This is a sad story.
The tragic, gruesome news of the awful murder in a Lululemon store in Bethesda in March and this piece about the bystander effect, have had me thinking about a past murder…
During college I worked for an art magazine run by a couple who I thought at the time were quite demanding, but who were actually very kind, helpful, and supportive. Their office (seen above) was located next door to a bank in a tiny strip mall in the wealthy suburb of Leawood, Kansas. I worked for them every summer. They were in the long process of moving their office and home from Kansas to New Hampshire, and I often manned the office while they were traveling back and forth. There were other part-time workers off and on, but I was often alone.
Generally, I opened mail, answered phones, scanned images for articles, designed ads, and shipped out back issue orders… on June 18th, 2002, I think I was working on organizing the subscription database. I remember I was doing something dull that day, and I remember that day specifically because about 100 yards away, in broad daylight, a 19-year-old girl was raped and murdered in the maintenance shed of the neighborhood pool.
Of course, I didn’t find out about the murder until I left work in the evening and went home to my parents’ house in the next suburb over.

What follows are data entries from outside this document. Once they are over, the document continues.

(* ===== verification/Stream.v ===== *)
(** * The WebSocket stream ([internal/api/handler/inbox.go], [Stream])

    A connection is a state machine that shares the hub, the database and the Redis
    publications with everything else that runs: it subscribes, reads the gap since the
    client's last message, writes it as history frames, and then forwards what its
    channel receives.  Redis may lose any publication (its pub/sub delivers at most
    once, and not while the hub reconnects).  The hub's calls are atomic here; their own
    interleavings are in [Realtime]. *)

From S2P Require Import Prelude Time Domain Json World Db Repository Schema Inbox Realtime Provider Http WsToken.

(** ** Opening a connection *)

Record InboxTimers := MkInboxTimers { it_heartbeat : Z; it_readTimeout : Z }.

(** [NewInboxHandler]: products of durations wrap, what is not positive is replaced. *)
Definition NewInboxHandler (HeartbeatSeconds ReadTimeoutSeconds : Z) : InboxTimers :=
  let hb := int64 (HeartbeatSeconds * Second) in
  let rt := int64 (ReadTimeoutSeconds * Second) in
  {| it_heartbeat := if hb <=? 0 then 25 * Second else hb;
     it_readTimeout := if rt <=? 0 then 60 * Second else rt |}.

(** [websocket.Accept] (github.com/coder/websocket): nothing, or the answer it wrote. *)
Class WsAccept := ws_Accept : Request -> option Response.

(** Whose messages a connection streams, and from where. *)
Record stream_id := MkStreamId { si_tenant : uuid; si_recipient : string; si_since : option uuid }.

Section Open.
Context `{UuidText} `{Jwt} `{WsAccept}.
Variable wsToken : WSTokenService.

Definition Stream_open (r : Request) : M (Response + stream_id) :=
  let tokenStr := rq_Query r "token" in
  if decide (tokenStr = "") then mret (inl (http_Error "token required" 401))
  else
    claims ← try (WSToken_Verify wsToken tokenStr);
    match claims with
    | Err _ => mret (inl (http_Error "unauthorized" 401))
    | Ok claims =>
        let sinceID := if decide (rq_Query r "since" = "") then None else uuid_Parse (rq_Query r "since") in
        match ws_Accept r with
        | Some resp => mret (inl resp)
        | None =>
            _ ← Inc "InAppWSConnections" [];
            mret (inr (MkStreamId (wc_TenantID claims) (wc_RecipientID claims) sinceID))
        end
    end.
End Open.

(** How a connection ends: a failed write of a live frame is counted, and the deferred
    [Dec] runs. *)
Definition Stream_close (write_failed : bool) : M unit :=
  _ ← (if write_failed then Inc "InAppWSDropped" [] else mret tt);
  Dec "InAppWSConnections" [].

(** ** Frames *)

Inductive ws_frame := FHistory (m : InAppMessage) | FMessage (raw : bytes) | FPing.

Definition frame_bytes `{UuidText} (f : ws_frame) : bytes :=
  match f with
  | FHistory m =>
      match marshal_InAppMessage m with
      | Ok data => BJson (AObj [("type", AStr "history"); ("data", data)])
      | Err _ => BRaw ""
      end
  | FMessage (BJson data) => BJson (AObj [("type", AStr "message"); ("data", data)])
  | FMessage (BRaw s) =>
      let q := String "034" "" in
      BRaw ("{" +:+ q +:+ "type" +:+ q +:+ ":" +:+ q +:+ "message" +:+ q +:+ "," +:+ q +:+ "data" +:+ q +:+ ":" +:+ s +:+ "}")
  | FPing => BJson (AObj [("type", AStr "ping")])
  end.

Benjamin Appleby, a convicted felon with a pool cleaning business, had strangled Ali Kemp while I was busy checking addresses on a computer screen in our office across the street from the pool.

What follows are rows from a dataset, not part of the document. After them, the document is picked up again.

(* ===== verification/Isolation.v ===== *)
(** * Isolation of whole requests

    What the rows of one tenant are safe from: any request to the API that does not
    carry a key of that tenant or the admin token. *)

From S2P Require Import Prelude Strings Time Domain Json World Db Repository Schema Tenancy Queue.
From S2P Require Import Provider RateLimit Preference Template Notification Webhook Http Dlq Access Requests.
From S2P Require Import Handlers WsToken Stream Health Router.

Create HintDb services.

Section Services.
Context `{Env} `{UuidText} `{Propagator} `{RedisCommands} `{TextTemplate} `{UrlCheck} `{KeySource} `{Jwt}.
Variables (t : uuid) (maxRetries : Z).
(** The tables as the request finds them. *)
Variable d0 : db.
Abbreviation f0 := (foreign t d0).
Abbreviation safe m := (Keeps (untouched t f0) m).

(** The repository methods the services call for the tenant. *)
#[local] Ltac method := apply (tenant_method_isolated t); by constructor.
#[local] Instance safe_notification_get id : safe (NotificationRepo_GetByID t id). Proof. method. Qed.
#[local] Instance safe_notification_idem k : safe (NotificationRepo_GetByIdempotencyKey t k). Proof. method. Qed.
#[local] Instance safe_notification_list f : safe (NotificationRepo_List t f). Proof. method. Qed.
#[local] Instance safe_notification_cancel id : safe (NotificationRepo_Cancel t id). Proof. method. Qed.
#[local] Instance safe_notification_create req : safe (NotificationRepo_Create t req). Proof. method. Qed.
#[local] Instance safe_template_create req : safe (TemplateRepo_Create t req). Proof. method. Qed.
#[local] Instance safe_template_get id : safe (TemplateRepo_GetByID t id). Proof. method. Qed.
#[local] Instance safe_template_list c p pp : safe (TemplateRepo_List t c p pp). Proof. method. Qed.
#[local] Instance safe_template_update id req : safe (TemplateRepo_Update t id req). Proof. method. Qed.
#[local] Instance safe_template_delete id : safe (TemplateRepo_Delete t id). Proof. method. Qed.
#[local] Instance safe_preference_list u : safe (PreferenceRepo_ListByUser t u). Proof. method. Qed.
#[local] Instance safe_preference_upsert u c req : safe (PreferenceRepo_Upsert t u c req). Proof. method. Qed.
#[local] Instance safe_preference_delete u c : safe (PreferenceRepo_Delete t u c). Proof. method. Qed.
#[local] Instance safe_inapp_unread r : safe (InAppRepo_CountUnread t r). Proof. method. Qed.
#[local] Instance safe_inapp_read id r : safe (InAppRepo_MarkRead t id r). Proof. method. Qed.
#[local] Instance safe_inapp_all_read r : safe (InAppRepo_MarkAllRead t r). Proof. method. Qed.
#[local] Instance safe_endpoint_get id : safe (WebhookRepo_GetEndpoint t id). Proof. method. Qed.
#[local] Instance safe_endpoint_list : safe (WebhookRepo_ListEndpoints t). Proof. method. Qed.
#[local] Instance safe_endpoint_delete id : safe (WebhookRepo_DeleteEndpoint t id). Proof. method. Qed.
#[local] Instance safe_token_upsert req : safe (DeviceTokenRepo_Upsert t req). Proof. method. Qed.
#[local] Instance safe_token_deactivate k : safe (DeviceTokenRepo_Deactivate t k). Proof. method. Qed.
#[local] Instance safe_inapp_list r recipient : safe (InAppRepo_List (inbox_query r t recipient)). Proof. method. Qed.

#[local] Instance frame_Publish_tables topic key payload : Frame w_db (Queue.Publish topic key payload).
Proof. apply frame_or_else, frame_external; [apply _|]. by intros ? []. Qed.
#[local] Instance frame_AllowKey_tables key win cap : Frame w_db (AllowKey key win cap).
Proof.
  unfold AllowKey, now. apply frame_bind; [apply _|]. intros a. apply frame_bind; [|apply _].
  apply frame_or_else, frame_external; [apply _|]. by intros ? [].
Qed.
(** What leaves the tables alone is safe. *)
#[local] Instance safe_tables {A} (m : M A) : Frame w_db m -> safe m | 50.
Proof. intros Hm. by apply isolated_frame. Qed.

(** [UpdateStatus] goes by the id alone: it is safe for an id of the tenant. *)
Definition owned (id : uuid) (w : world) : Prop :=
  forall row, row ∈ notifications (w_db w) -> nr_ID row = id -> nr_TenantID row = Some t.

Lemma wp_UpdateStatus_safe id status w :
  owned id w -> untouched t f0 w -> wp (NotificationRepo_UpdateStatus id status) (fun _ => untouched t f0) w.
Proof.
  intros Hown [Hf Hu]. apply wp_bind, wp_or_else, wp_sql; [intros dt m; by destruct w|]. intros dt u n m.
  unfold update_returning.
  assert (foreign t (set_notifications (update_where (fun r => bool_decide (nr_ID r = id)) (set_status status n)) (w_db w))
    = foreign t (w_db w)) as Hf'.
  { unfold owned in Hown. unfold foreign, foreign_deliveries. destruct (w_db w). simpl in *.
    replace (foreign_opt nr_TenantID t (update_where _ _ _)) with (foreign_opt nr_TenantID t notifications); [done|].
    symmetry. apply where_update_disjoint_in. intros r Hr Hid%bool_decide_eq_true.
    specialize (Hown r Hr Hid). destruct r. simpl in *. subst. unfold null_eq. by rewrite bool_decide_eq_true_2. }
  assert (endpoints_unique (set_notifications (update_where (fun r => bool_decide (nr_ID r = id)) (set_status status n)) (w_db w)))
    as Hu' by by destruct (w_db w).
  rewrite Hf in Hf'. unfold untouched. destruct (where_ _ _); simpl; (split; [|try apply wp_ret]); by destruct w.
Qed.

Lemma safe_create_and_enqueue req : safe (create_and_enqueue maxRetries t req).
Proof.
  intros w Hw. assert (wp (create_and_enqueue maxRetries t req) (fun _ => untouched t f0) w) as Hwp; [|exact Hwp].
  apply wp_bind. eapply wp_mono; [apply wp_and; [apply (wp_Create t req w); reflexivity|
    apply (wp_keeps (untouched t f0)); [apply _|exact Hw]]|].
  intros [n|e] w1 [Hc Hf]; [|done]. apply wp_bind, wp_gets. destruct (match _ with Some _ => _ | None => _ end); [done|].
  apply wp_bind. eapply wp_mono; [apply (wp_frame w_db); unfold enqueue, now; apply _|].
  intros [[]|e] w2 Hd2; [|by unfold untouched; rewrite Hd2].
  apply wp_bind. eapply wp_mono; [apply (wp_frame w_db); unfold Inc; apply _|].
  intros [[]|e] w3 Hd3; [|by unfold untouched; rewrite Hd3, Hd2].
  apply wp_UpdateStatus_safe; [|by unfold untouched; rewrite Hd3, Hd2].
  destruct Hc as (row & Hv & -> & (u & ct & ->) & Hni). intros x. rewrite Hd3, Hd2. injection Hv as Hn _. rewrite Hn.
  intros [Hx| ->%list_elem_of_singleton]%elem_of_app Hid; [|done]. exfalso. apply Hni. simpl in *. rewrite <-Hid.
  by apply list_elem_of_fmap_2.
Qed.

#[local] Instance safe_Send req : safe (Send maxRetries t req).
Proof.
  unfold Send. destruct (validate_Struct req); [apply _|]. apply keeps_bind; [apply _|]. intros [n|]; [apply _|].
  apply safe_create_and_enqueue.
Qed.
#[local] Instance safe_send_each req rs : safe (send_each maxRetries t req rs).
Proof. induction rs as [|r rs IH]; cbn [send_each]; apply _. Qed.

#[local] Hint Unfold with_body with_id_param with_channel with_recipient SendBulk NotificationService_GetByID
  NotificationService_List NotificationService_Cancel TemplateService_Create TemplateService_GetByID TemplateService_List
  TemplateService_Update TemplateService_Delete Preview PreferenceService_ListByUser PreferenceService_Upsert
  PreferenceService_Delete WebhookService_Create WebhookService_List WebhookService_GetByID WebhookService_Update
  WebhookService_Delete DeviceTokenService_Register DeviceTokenService_Deregister WSToken_Issue now : services.

(** What a handler does for the client it finds. *)
Lemma safe_with_tenant r k : (forall c, rq_Client r = Some c -> ac_TenantID c = t) -> safe (k t) -> safe (with_tenant r k).
Proof.
  intros Hc Hk. unfold with_tenant, ClientFromContext. destruct (rq_Client r) as [c|]; [|apply _]. by rewrite (Hc c eq_refl).
Qed.

#[local] Hint Extern 1 (Keeps _ (WebhookRepo_CreateEndpoint _)) =>
  apply (tenant_method_isolated t), TM_endpoint_create; reflexivity : typeclass_instances.
#[local] Hint Extern 1 (Keeps _ (WebhookRepo_UpdateEndpoint _)) =>
  apply (tenant_method_isolated t), TM_endpoint_update; reflexivity : typeclass_instances.

Context `{WsAccept} `{ChiMux} `{PromText}.
Variables (deps : RouterDeps) (probe_order : list nat).
Hypothesis deps_retries : rd_maxRetries deps = maxRetries.

Lemma handlers_safe r :
  (forall c, rq_Client r = Some c -> ac_TenantID c = t) ->
  Forall (fun e => rt_Gate e = GateClient -> safe (rt_Handler e r)) (routes deps probe_order).
Proof using deps_retries.
  intros Hc. each_route; intros Hg; try discriminate Hg; rewrite ?deps_retries;
    (apply safe_with_tenant; [exact Hc|]); autounfold with services; try apply _.
Qed.
End Services.

Section Requests.
Context `{Env} `{UuidText} `{Propagator} `{RedisCommands} `{TextTemplate} `{UrlCheck} `{KeySource} `{Jwt} `{WsAccept}
  `{ChiMux} `{PromText}.
Variables (deps : RouterDeps) (probe_order : list nat).
Hypothesis probes_read : Forall (fun p => Frame w_db (pb_Check p)) (rd_probes deps).

Lemma frame_run_goroutines order results : Frame w_db (run_goroutines (rd_probes deps) order results).
Proof using probes_read.
  revert results. induction order as [|i order IH]; intros results; cbn [run_goroutines]; [apply _|].
  destruct (rd_probes deps !! i) as [p|] eqn:Hp; [|apply IH]. apply frame_bind; [|intros; apply IH].
  assert (Frame w_db (pb_Check p)) by apply (Forall_lookup_1 _ _ _ _ probes_read Hp). unfold check. apply _.
Qed.

(** The open routes leave the tables alone. *)
Lemma public_frames r :
  Forall (fun e => rt_Gate e = GatePublic -> Frame w_db (rt_Handler e r)) (routes deps probe_order).
Proof using probes_read.
  each_route; intros Hg; try discriminate Hg; unfold Metrics_Handler, Checker_Live, Checker_Ready, Checker_Health, runProbes,
    InboxHandler_Stream, Stream_open, WSToken_Verify, now, Inc.
  all: try (apply frame_bind; [apply frame_run_goroutines|]); apply _.
Qed.

(** What [guard] lets a request do to the tables. *)
Definition confined (r : Request) (w w' : world) : Prop :=
  w_db w' = w_db w \/
  (rd_AdminToken deps <> "" /\ rq_Header r "X-Admin-Token" = rd_AdminToken deps) \/
  exists row, row ∈ api_clients (w_db w) /\ cr_ApiKeyHash row = hashKey (rq_Header r "X-API-Key") /\
    cr_IsActive row = true /\
    foreign (ac_TenantID (client_of row)) (w_db w') = foreign (ac_TenantID (client_of row)) (w_db w).

Lemma guard_confined g h r w :
  (g = GatePublic -> Frame w_db (h r)) ->
  (g = GateClient -> forall client d0,
     Keeps (untouched (ac_TenantID client) (foreign (ac_TenantID client) d0)) (h (with_client client r))) ->
  endpoints_unique (w_db w) -> confined r w (guard deps g h r w).2.
Proof.
  intros Hpub Hcl Hu. destruct g; cbn [guard].
  - left. by apply Hpub.
  - unfold AdminAuth. destruct (decide _) as [He|He]; [by left|].
    destruct (bool_decide_reflect (rd_AdminToken deps = "")); simpl; [by left|].
    destruct (bool_decide_reflect (rq_Header r "X-Admin-Token" = rd_AdminToken deps)); [|by left]. right. by left.
  - unfold Auth, mbind, ST_bind. pose proof (wp_authenticate r w) as Ha. unfold wp in Ha.
    destruct (authenticate r w) as [out w1]. destruct Ha as (Hd & who & Hout & Hwho & _). simpl in *. subst out.
    destruct who as [resp|client]; [left; done|]. right. right. destruct Hwho as (row & rest & Hrow & _ & ->).
    assert (row ∈ where_ (fun x => bool_decide (cr_ApiKeyHash x = hashKey (rq_Header r "X-API-Key")) && cr_IsActive x)
      (api_clients (w_db w))) as [Hk Hin]%elem_of_where by (rewrite Hrow; set_solver).
    apply andb_true_iff in Hk as [Hk%bool_decide_eq_true Hact]. exists row. split_and!; try done.
    rewrite <-Hd. rewrite <-Hd in Hu. specialize (Hcl eq_refl (client_of row)).
    assert (Keeps (untouched (ac_TenantID (client_of row)) (foreign (ac_TenantID (client_of row)) (w_db w1)))
      (RateLimitMiddleware (rd_RateLimitRPM deps) (fun client r => h (with_client client r)) (client_of row) r)) as Hf;
      [|by apply (Hf w1)].
    unfold RateLimitMiddleware, Inc. apply keeps_bind; [apply keeps_try, isolated_frame|].
    + unfold AllowKey, now. apply frame_bind; [apply _|]. intros a. apply frame_bind; [|apply _].
      apply frame_or_else, frame_external; [apply _|]. by intros ? [].
    + intros [[]|e]; try (apply keeps_bind; [apply isolated_frame, _|intros _]); first [apply Hcl | apply isolated_frame, _].
Qed.

Lemma dispatch_confined r w : endpoints_unique (w_db w) -> confined r w (dispatch deps probe_order r w).2.
Proof using probes_read.
  intros Hu. unfold dispatch. assert (forall (m : M Response) (pat : string) w, (resp ← m; mret (resp, pat) : M (Response * string)) w
    = ((match (m w).1 with Ok resp => Ok (resp, pat) | Err e => Err e end), (m w).2)) as Hbind.
  { intros m pat w'. unfold mbind, ST_bind. by destruct (m w') as [[] ?]. }
  destruct (chi_find _ _ _) as [i params pat|pat|pat].
  2, 3: rewrite Hbind; apply guard_confined; intros; done || apply _.
  destruct (routes deps probe_order !! i) as [e|] eqn:He; [|by left]. rewrite Hbind.
  apply (guard_confined (rt_Gate e) (rt_Handler e) (with_params params r) w).
  - apply (Forall_lookup_1 _ _ _ _ (public_frames _) He).
  - intros Hg client d0. eapply (Forall_lookup_1 _ _ _ _ (handlers_safe (ac_TenantID client) (rd_maxRetries deps) d0 deps probe_order
      eq_refl (with_client client (with_params params r)) _) He Hg). Unshelve. by intros c [= <-].
  - exact Hu.
Qed.
End Requests.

I was a 21-year-old college senior. Ali would have been sophomore at KState. We were both diligently working our summer jobs. We didn’t know each other.
For a split second after learning of the murder, I thought, “it could have been me,” but I’m actually strangely defiant when it comes to NOT allowing criminals to scare me or dictate my behavior, so I didn’t actually ever feel scared. Not even when I had to return to the office alone the next day.
I did, and still do, feel guilty. I had never been in that pool in my life and had no reason whatsoever to go into it that day, but what if I had? Could I have prevented the crime? Why couldn’t I have psychically felt a disruption in the force and told the bank security guard to go check things out?
I actually had thoughts like that for a long time… I guess I still do.
It was such a random crime. I don’t have the exact numbers but I would guess that the city of Leawood has less than one murder per decade. It took the police three years to catch Appleby. He was arrested in Connecticut in 2004, and in addition to DNA evidence, I think he eventually confessed. He is in prison.
Perhaps each of us will either knowingly or unknowingly be in close proximity to violent crime at some point in our lives. I was not a true “bystander” during Ali Kemp’s murder. There was no way that I could have known that a crime was being committed. However, if I ever am a witness to violence, you can be sure that I will not stand by. I will take action.